- _Stored data entries_
_____
(* ===== verification/ThreadedDispatcher.v ===== *)
(** * The threaded dispatcher, [crates/gpui/src/platform/threaded_dispatcher.rs]

    Worker threads that take tasks from a queue with priorities, a thread for timers, and the
    main thread, which runs its own tasks and waits until the others are idle.  Threads
    interleave between the sections in which they hold a lock: a step of the relation is one
    such section.  Tasks are opaque; what they and other threads dispatch are steps of their
    own, at any time.  A task may panic: on a worker that ends its thread, once the guard has
    counted the task; on the main thread the call that runs it ends. *)

From Stdlib Require Import NArith.
From stdpp Require Import base list option numbers relations.
From S2P Require Import Prelude.

#[local] Set Warnings "-register-all,-clear-no-such-hyp".

Inductive TaskPriority := HighPriority | MediumPriority | LowPriority.

Section Dispatcher.
(** Tasks that are ready to run. *)
Context {Runnable : Type}.

(** ** The queue *)

Record BackgroundQueue := mkQueue { high : list Runnable; normal : list Runnable; low : list Runnable }.

Definition queue_push (p : TaskPriority) (r : Runnable) (q : BackgroundQueue) : BackgroundQueue :=
  match p with
  | HighPriority => mkQueue (high q ++ [r]) (normal q) (low q)
  | MediumPriority => mkQueue (high q) (normal q ++ [r]) (low q)
  | LowPriority => mkQueue (high q) (normal q) (low q ++ [r])
  end.

(** [None] where the thread waits. *)
Definition queue_pop (q : BackgroundQueue) : option (Runnable * BackgroundQueue) :=
  match high q, normal q, low q with
  | r :: h, n, l => Some (r, mkQueue h n l)
  | [], r :: n, l => Some (r, mkQueue [] n l)
  | [], [], r :: l => Some (r, mkQueue [] [] l)
  | [], [], [] => None
  end.

Definition queue_len (q : BackgroundQueue) : nat := length (high q) + length (normal q) + length (low q).

(** ** Tasks in flight *)

Definition increment (inflight : nat) : nat := S inflight.
Definition decrement (inflight : nat) : outcome nat := match inflight with 0 => Panic | S n => Ok n end.

(** ** Timers *)

Record TimerEntry := mkTimer { due : N; sequence : N; timer_runnable : Runnable }.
_____
- _Aim of the exercise_
Repeat exactly the lines above, starting with the first line of the records and finishing with the line holding "main thread, which". Add no other line.

- _Written answer_
(* ===== verification/ThreadedDispatcher.v ===== *)
(** * The threaded dispatcher, [crates/gpui/src/platform/threaded_dispatcher.rs]

    Worker threads that take tasks from a queue with priorities, a thread for timers, and the
    main thread, which runs its own tasks and waits until the others are idle.  Threads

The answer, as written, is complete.